» WHAT YOU HAVE TO DO:
How many lines of the listing contain the string "replicate"? Only the number is wanted.

-------- GIVEN RECORDS --------

(* ===== verification/BTreeNode.v ===== *)
(** * B-tree nodes (src/src/btree/node.rs, src/src/btree/mod.rs)

    The nodes of ordered columns: arrays of 8 separators and 9 children, their
    encoding as values of the value tables, and the operations on one node. *)

From S2P Require Import Prelude.
From S2P Require Import Bytes.
From S2P Require Import Ids.
From S2P Require Import Log.
From S2P Require Import Table.
From S2P Require Import Index.
From S2P Require Import Compress.
From S2P Require Import Stats.
From S2P Require Import Column.
From stdpp Require Import options.
#[local] Set Default Proof Using "Type*".

Definition ORDER : nat := 8.
Definition ORDER_CHILD : nat := S ORDER.
Definition NULL_ADDRESS : Address := Address.from_u64 0.
Definition BTREE_HEADER_SIZE : nat := 8 + 4.
Definition HEADER_ADDRESS : Address := Address.new 1 0.
Definition U8_MAX : Z := 2 ^ 8 - 1.

Record BTreeHeader := MkBTreeHeader { root : Address; depth : Z }.
#[global] Instance BTreeHeader_eq_dec : EqDecision BTreeHeader.
Proof. solve_decision. Defined.

(** ** Data *)

Record SeparatorInner := MkSep { sep_key : bytes; sep_value : Address }.
Record Separator := MkSeparator { modified : bool; separator : option SeparatorInner }.
Record Child := MkChild { moved : bool; entry_index : option Address }.

(** [Node]: the lists stand for the arrays [[Separator; ORDER]] and
    [[Child; ORDER_CHILD]]. *)
Record Node := MkNode {
  separators : list Separator;
  children : list Child;
  changed : bool;
}.

Definition no_separator : Separator := MkSeparator false None.
Definition no_child : Child := MkChild false None.

(** [Node::default]. *)
Definition default_node : Node :=
  MkNode (replicate ORDER no_separator) (replicate ORDER_CHILD no_child) true.

(** ** Arrays *)

Definition sep_at (at_ : nat) (n : Node) : outcome Separator := unwrap (separators n !! at_).
Definition child_at (at_ : nat) (n : Node) : outcome Child := unwrap (children n !! at_).

(** [self.separators[at] = sep] and [self.children[at] = child]. *)
Definition put_sep (at_ : nat) (sep : Separator) (n : Node) : outcome Node :=
  _ ← sep_at at_ n; Ok (MkNode (<[at_ := sep]> (separators n)) (children n) (changed n)).
Definition put_child (at_ : nat) (child : Child) (n : Node) : outcome Node :=
  _ ← child_at at_ n; Ok (MkNode (separators n) (<[at_ := child]> (children n)) (changed n)).
Definition set_changed (n : Node) : Node := MkNode (separators n) (children n) true.

(** [Node::remove_separator]. *)
Definition remove_separator (at_ : nat) (n : Node) : outcome (Separator * Node) :=
  s ← sep_at at_ n;
  n ← put_sep at_ (MkSeparator true None) (set_changed n);
  Ok (MkSeparator true (separator s), n).
(** [Node::remove_child]. *)
Definition remove_child (at_ : nat) (n : Node) : outcome (Child * Node) :=
  c ← child_at at_ n;
  n ← put_child at_ (MkChild true None) (set_changed n);
  Ok (MkChild true (entry_index c), n).
(** [Node::has_separator]. *)
Definition has_separator (at_ : nat) (n : Node) : outcome bool :=
  s ← sep_at at_ n; Ok (match separator s with Some _ => true | None => false end).
(** [Node::separator_key]. *)
Definition separator_key (at_ : nat) (n : Node) : outcome (option bytes) :=
  s ← sep_at at_ n; Ok (sep_key <$> separator s).
(** [Node::separator_address]. *)
Definition separator_address (at_ : nat) (n : Node) : outcome (option Address) :=
  s ← sep_at at_ n; Ok (sep_value <$> separator s).
(** [Node::set_separator]. *)
Definition set_separator (at_ : nat) (sep : Separator) (n : Node) : outcome Node :=
  put_sep at_ (MkSeparator true (separator sep)) (set_changed n).
(** [Node::new_child]. *)
Definition new_child (index : option Address) : Child := MkChild true index.
(** [Node::set_child]. *)
Definition set_child (at_ : nat) (child : Child) (n : Node) : outcome Node :=
  put_child at_ (MkChild true (entry_index child)) (set_changed n).

(** [Node::number_separator]. *)
Fixpoint count_separators (l : list Separator) : nat :=
  match l with
  | s :: l => match separator s with Some _ => S (count_separators l) | None => 0 end
  | [] => 0
  end.
Definition number_separator (n : Node) : nat := count_separators (separators n).
(** [Node::last_separator_index]. *)
Definition last_separator_index (n : Node) : option nat :=
  match number_separator n with O => None | S i => Some i end.
(** [Node::need_rebalance]. *)
Definition need_rebalance (n : Node) : outcome bool :=
  b ← has_separator (ORDER / 2 - 1) n; Ok (negb b).

(** [Node::position]: whether the key is there, and the first separator that is
    not smaller. *)
Fixpoint position_from (key : bytes) (i : nat) (l : list Separator) : bool * nat :=
  match l with
  | s :: l =>
      match separator s with
      | Some sep =>
          match bytes_compare key (sep_key sep) with
          | Gt => position_from key (S i) l
          | Lt => (false, i)
          | Eq => (true, i)
          end
      | None => (false, i)
      end
  | [] => (false, i)
  end.
Definition position (key : bytes) (n : Node) : bool * nat := position_from key 0 (separators n).

(** ** Moving entries *)

(** The loops of [Node::shift_from]: [current] goes to the next place until a
    free place was filled or the array ends. *)
Fixpoint shift_separators (fuel : nat) (i : nat) (current : Separator) (n : Node) : outcome Node :=
  match fuel with
  | O => NoFuel
  | S fuel' =>
      match separator current with
      | None => Ok n
      | Some _ =>
          let current := MkSeparator true (separator current) in
          if (S i =? ORDER)%nat then Ok n
          else
            next ← sep_at (S i) n;
            n ← put_sep (S i) current n;
            shift_separators fuel' (S i) next n
      end
  end.
Fixpoint shift_children (fuel : nat) (i : nat) (current : Child) (n : Node) : outcome Node :=
  match fuel with
  | O => NoFuel
  | S fuel' =>
      match entry_index current with
      | None => Ok n
      | Some _ =>
          let current := MkChild true (entry_index current) in
          if (S i =? ORDER_CHILD)%nat then Ok n
          else
            next ← child_at (S i) n;
            n ← put_child (S i) current n;
            shift_children fuel' (S i) next n
      end
  end.

(** [Node::shift_from]. *)
Definition shift_from (from : nat) (has_child with_left_child : bool) (n : Node) : outcome Node :=
  '(current, n) ← remove_separator from (set_changed n);
  n ← shift_separators (S ORDER) from current n;
  if has_child then
    let i := if with_left_child then from else S from in
    '(current, n) ← remove_child i n;
    shift_children (S ORDER_CHILD) i current n
  else Ok n.

(** The loops of [Node::remove_from]. *)
Fixpoint unshift_separators (fuel : nat) (i : nat) (n : Node) : outcome Node :=
  match fuel with
  | O => NoFuel
  | S fuel' =>
      if (i <? ORDER - 1)%nat then
        '(s, n) ← remove_separator (S i) n;
        n ← put_sep i (MkSeparator true (separator s)) n;
        match separator s with
        | None => Ok n
        | Some _ => unshift_separators fuel' (S i) n
        end
      else Ok n
  end.
Fixpoint unshift_children (fuel : nat) (i : nat) (n : Node) : outcome Node :=
  match fuel with
  | O => NoFuel
  | S fuel' =>
      if (i <? ORDER_CHILD - 1)%nat then
        '(c, n) ← remove_child (S i) n;
        n ← put_child i c n;
        match entry_index c with
        | None => Ok n
        | Some _ => unshift_children fuel' (S i) n
        end
      else Ok n
  end.

(** [Node::remove_from]. *)
Definition remove_from (from : nat) (has_child with_left_child : bool) (n : Node) : outcome Node :=
  n ← unshift_separators (S ORDER) from (set_changed n);
  if has_child then
    unshift_children (S ORDER_CHILD) (if with_left_child then from else S from) n
  else Ok n.

(** The loops of [Node::split]: what is at the places [places] of [n] goes to
    [r_node], the new right node, [ins] in between. *)
Fixpoint split_separators (places : list nat) (start : nat) (n r_node : Node)
    (ins : option (nat * Separator)) (offset : nat) : outcome (Node * Node * option (nat * Separator)) :=
  match places with
  | [] => Ok (n, r_node, ins)
  | i :: places =>
      '(sep, n) ← remove_separator i n;
      '(r_node, ins, offset) ←
        match ins with
        | Some (at_, s) =>
            if (at_ =? i)%nat then r_node ← put_sep (i - start) s r_node; Ok (r_node, None, 1%nat)
            else Ok (r_node, ins, offset)
        | None => Ok (r_node, ins, offset)
        end;
      r_node ← put_sep (i + offset - start) sep r_node;
      split_separators places start n r_node ins offset
  end.
Fixpoint split_children (places : list nat) (start : nat) (n r_node : Node)
    (ins : option (nat * Child)) (offset : nat) : outcome (Node * Node * option (nat * Child)) :=
  match places with
  | [] => Ok (n, r_node, ins)
  | i :: places =>
      '(child, n) ← remove_child i n;
      '(r_node, ins, offset) ←
        match ins with
        | Some (at_, c) =>
            if (S at_ =? i)%nat then
              r_node ← put_child (i - start) (MkChild true (entry_index c)) r_node; Ok (r_node, None, 1%nat)
            else Ok (r_node, ins, offset)
        | None => Ok (r_node, ins, offset)
        end;
      r_node ← put_child (i + offset - start) child r_node;
      split_children places start n r_node ins offset
  end.

(** [Node::split]; the second component of the result of the code is always
    [None]. *)
Definition split (at_ : nat) (skip_left_child : bool) (insert_right : option (nat * Separator))
    (insert_right_child : option (nat * Child)) (has_child : bool) (n : Node)
    : outcome (Node * Node) :=
  '(n, r_node, ins) ← split_separators (seq at_ (ORDER - at_)) at_ n default_node insert_right 0;
  r_node ← match ins with Some (insert, s) => put_sep (insert - at_) s r_node | None => Ok r_node end;
  if has_child then
    let first := (if skip_left_child then S at_ else at_) in
    '(n, r_node, ins) ←
      split_children (seq first (ORDER_CHILD - first)) at_ n r_node insert_right_child 0;
    r_node ← match ins with
            | Some (insert, c) => put_child (S insert - at_) (MkChild true (entry_index c)) r_node
            | None => Ok r_node
            end;
    Ok (n, r_node)
  else Ok (n, r_node).

(** ** Encoding *)

(** [Entry::write_child_index] and [Entry::write_separator]: the bytes that are
    appended. *)
Definition write_child_index (index : Address) : bytes := le_encode 8 (Address.as_u64 index).
Definition write_separator (s : SeparatorInner) : bytes :=
  let size := Z.of_nat (length (sep_key s)) in
  le_encode 8 (Address.as_u64 (sep_value s)) ++
  (if U8_MAX <=? size then [byte_of U8_MAX] ++ le_encode 4 (wrap32 size) else [byte_of size]) ++
  sep_key s.
(** [Entry::write_header]. *)
Definition write_header (h : BTreeHeader) : bytes :=
  le_encode 8 (Address.as_u64 (root h)) ++ le_encode 4 (depth h).

(** The loop of [BTreeTable::write_node_plan] that encodes the node: a child,
    then a separator with the next child, until a separator is missing. *)
Fixpoint encode_from (cs : list Child) (ss : list Separator) : bytes :=
  match cs with
  | [] => []
  | c :: cs =>
      write_child_index (default NULL_ADDRESS (entry_index c)) ++
      match ss with
      | s :: ss =>
          match separator s with
          | Some sep => write_separator sep ++ encode_from cs ss
          | None => []
          end
      | [] => []
      end
  end.
Definition encode_node (n : Node) : bytes := encode_from (children n) (separators n).

(** [Entry::read_child_index]. *)
Definition read_child_index : ST Entry (option Address) :=
  index ← Entry.read_u64;
  mret (if index =? 0 then None else Some (Address.from_u64 index)).

(** [Entry::read_separator]. *)
Definition read_separator : ST Entry (option SeparatorInner) :=
  e ← get_st;
  if (e_offset e =? length (e_data e))%nat then mret None
  else
    value ← Entry.read_u64;
    head ← Entry.read_slice 1;
    let head := le_decode head in
    size ← (if head =? U8_MAX then Entry.read_u32 else mret head);
    key ← Entry.read_slice (Z.to_nat size);
    if value =? 0 then mret None else mret (Some (MkSep key (Address.from_u64 value))).

(** The loop of [Node::from_encoded], from child [i_children] on; the number of
    separators read so far is the same. *)
Fixpoint decode_from (fuel : nat) (i_children : nat) (n : Node) : ST Entry Node :=
  match fuel with
  | O => lift_st NoFuel
  | S fuel' =>
      c ← read_child_index;
      n ← lift_st (match c with
                   | Some c => put_child i_children (MkChild false (Some c)) n
                   | None => Ok n
                   end);
      if (S i_children =? ORDER_CHILD)%nat then mret n
      else
        s ← read_separator;
        match s with
        | Some s =>
            n ← lift_st (put_sep i_children (MkSeparator false (Some s)) n);
            decode_from fuel' (S i_children) n
        | None => mret n
        end
  end.

(** [Node::from_encoded]. *)
Definition from_encoded (enc : bytes) : outcome Node :=
  (decode_from ORDER_CHILD 0
     (MkNode (replicate ORDER no_separator) (replicate ORDER_CHILD no_child) false)
     (Entry.new enc)).1.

--------

» RESPONSE TO THE EXERCISE:
2